John Leslie Green VC (4 December 1888 – 1 July 1916) was an English recipient of the Victoria Cross, the highest and most prestigious award for gallantry in the face of the enemy that can be awarded to British and Commonwealth forces. An officer in the Royal Army Medical Corps, he served on attachment to The Sherwood Foresters during the First World War. He was posthumously awarded the VC for his actions on 1 July 1916, during the Battle of the Somme.

Early life
John Leslie Green was born in Buckden, Huntingdonshire, on 4 December 1888 to John George and Florence May Green. His father owned land in the area and was also a Justice of the Peace. Known as Leslie to his family, Green attended Felsted School, and went on to study at Downing College, Cambridge. Pursuing a career as a doctor, he studied medicine at St Bartholomew's Hospital in London. He later worked at Huntingdon County Hospital, becoming qualified as a medical doctor in 1911.

First World War
After the outbreak of the First World War, Green was commissioned into the Royal Army Medical Corps. The early part of his military career was spent attached to the South Staffordshire Regiment as a medical officer before being transferred to the Field Ambulance. He was later posted to the Sherwood Foresters with which he went to France as part of the 46th (North Midland) Division, which fought in the Battle of Loos. His brother, who served in the South Staffordshire Regiment, was killed in the battle.

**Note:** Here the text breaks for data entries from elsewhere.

Definition signed (x : Decimal) : Z := if d_sign x then - coeff x else coeff x.

Definition is_zero (x : Decimal) : bool := coeff x =? 0.

(** [Decimal(n)] for a Python int. *)
Definition Decimal_of_int (n : Z) : Decimal :=
  mkDecimal (n <? 0) (Z.to_N (Z.abs n)) 0.

(** [len(self._int)]: the number of decimal digits of the coefficient
    (one digit for zero). *)
Fixpoint ndigits_fuel (fuel : nat) (c : Z) : Z :=
  match fuel with
  | O => 1
  | S f => if c <? 10 then 1 else 1 + ndigits_fuel f (c / 10)
  end.

Definition ndigits (c : Z) : Z := ndigits_fuel (Z.to_nat (Z.log2 c)) c.

Definition adjusted (x : Decimal) : Z := d_exp x + ndigits (coeff x) - 1.

(** The rounding functions of [_pick_rounding_function].  Python passes the
    digit string and the number of digits kept; here [q] is the number made
    of the kept digits, [r] the number made of the [k >= 1] dropped digits.
    The answer is 1 to round away from zero, 0 when the dropped digits are
    all zero, -1 to truncate. *)
Definition _round_down (r : Z) : Z := if r =? 0 then 0 else -1.

Definition _round_half_up (r k : Z) : Z :=
  if 5 * 10 ^ (k - 1) <=? r then 1 else if r =? 0 then 0 else -1.

Definition _round_half_even (q r k : Z) : Z :=
  if (r =? 5 * 10 ^ (k - 1)) && Z.even q then -1 else _round_half_up r k.

Definition _round_ceiling (sign : bool) (r : Z) : Z :=
  if sign then _round_down r else - _round_down r.

Definition _round_floor (sign : bool) (r : Z) : Z :=
  if negb sign then _round_down r else - _round_down r.

Definition changed (rounding : Rounding) (sign : bool) (q r k : Z) : Z :=
  match rounding with
  | ROUND_FLOOR => _round_floor sign r
  | ROUND_HALF_UP => _round_half_up r k
  | ROUND_CEILING => _round_ceiling sign r
  | ROUND_HALF_EVEN => _round_half_even q r k
  end.

(** [Decimal._rescale(exp, rounding)]: pad with zeros when the exponent
    goes down, drop [exp - self._exp] digits and round when it goes up.
    (When more digits are dropped than the coefficient has, Python first
    replaces the operand by 1E(exp-1); the kept part is then 0 and the
    dropped part non-zero and below one half, as [q] and [r] are here.) *)
Definition _rescale (self : Decimal) (exp : Z) (rounding : Rounding) : Decimal :=
  if is_zero self then mkDecimal (d_sign self) 0 exp
  else if exp <=? d_exp self then
    mkDecimal (d_sign self) (Z.to_N (coeff self * 10 ^ (d_exp self - exp))) exp
  else
    let k := exp - d_exp self in
    let q := coeff self / 10 ^ k in
    let r := coeff self mod 10 ^ k in
    let c := if changed rounding (d_sign self) q r k =? 1 then q + 1 else q in
    mkDecimal (d_sign self) (Z.to_N c) exp.

(** [Decimal._fix(context)]: round to the context's precision and exponent
    range (rounding mode ROUND_HALF_EVEN, clamp = 0). *)
Definition _fix (self : Decimal) : result signal Decimal :=
  if is_zero self then
    Ok (mkDecimal (d_sign self) 0 (Z.min (Z.max (d_exp self) Etiny) Emax))
  else
    let exp_min0 := ndigits (coeff self) + d_exp self - prec in
    if Etop <? exp_min0 then Raise Overflow
    else
      let exp_min := Z.max exp_min0 Etiny in
      if d_exp self <? exp_min then
        let k := exp_min - d_exp self in
        let q := coeff self / 10 ^ k in
        let r := coeff self mod 10 ^ k in
        let c := if 0 <? changed ROUND_HALF_EVEN (d_sign self) q r k then q + 1 else q in
        let '(c, exp_min) :=
          if prec <? ndigits c then (c / 10, exp_min + 1) else (c, exp_min) in
        if Etop <? exp_min then Raise Overflow
        else Ok (mkDecimal (d_sign self) (Z.to_N c) exp_min)
      else Ok self.

(** [Decimal.scaleb(other)] for an integer [other]. *)
Definition scaleb (self : Decimal) (other : Z) : result signal Decimal :=
  if negb ((-2 * (Emax + prec) <=? other) && (other <=? 2 * (Emax + prec)))
  then Raise InvalidOperation
  else _fix (mkDecimal (d_sign self) (d_int self) (d_exp self + other)).

(** [Decimal.quantize(exp, rounding)]: the value of [self] at the exponent
    of [exp]; InvalidOperation when the coefficient would need more than
    [prec] digits. *)
Definition quantize (self exp : Decimal) (rounding : Rounding) : result signal Decimal :=
  if negb ((Etiny <=? d_exp exp) && (d_exp exp <=? Emax)) then Raise InvalidOperation
  else if is_zero self then _fix (mkDecimal (d_sign self) 0 (d_exp exp))
  else if Emax <? adjusted self then Raise InvalidOperation
  else if prec <? adjusted self - d_exp exp + 1 then Raise InvalidOperation
  else
    let ans := _rescale self (d_exp exp) rounding in
    if Emax <? adjusted ans then Raise InvalidOperation
    else if prec <? ndigits (coeff ans) then Raise InvalidOperation
    else _fix ans.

On the first day of the Battle of the Somme, the 46th Division was tasked with capturing Gommecourt Wood and then linking up the 56th (London) Division which had been allocated the objective of Gommecourt Park, to the south. This was a diversionary attack, designed to draw German forces away from the battlefield further south. Beginning its advance at 7:25 am, the Sherwood Foresters had great difficulty moving forward due to heavy machinegun fire coming from Gommecourt Wood. Green, at the rear of the battalion, came across Captain Frank Robinson, who had been wounded and become entangled in barbed wire. Under heavy machinegun fire, Green extracted Robinson to a nearby shellhole and performed initial treatment on the wounds before carrying him back to British lines. Robinson was wounded again during this process and Green was killed by gunfire to the head while attending to his latest wound. Although Robinson was taken to hospital for treatment, he died of his wounds two days later.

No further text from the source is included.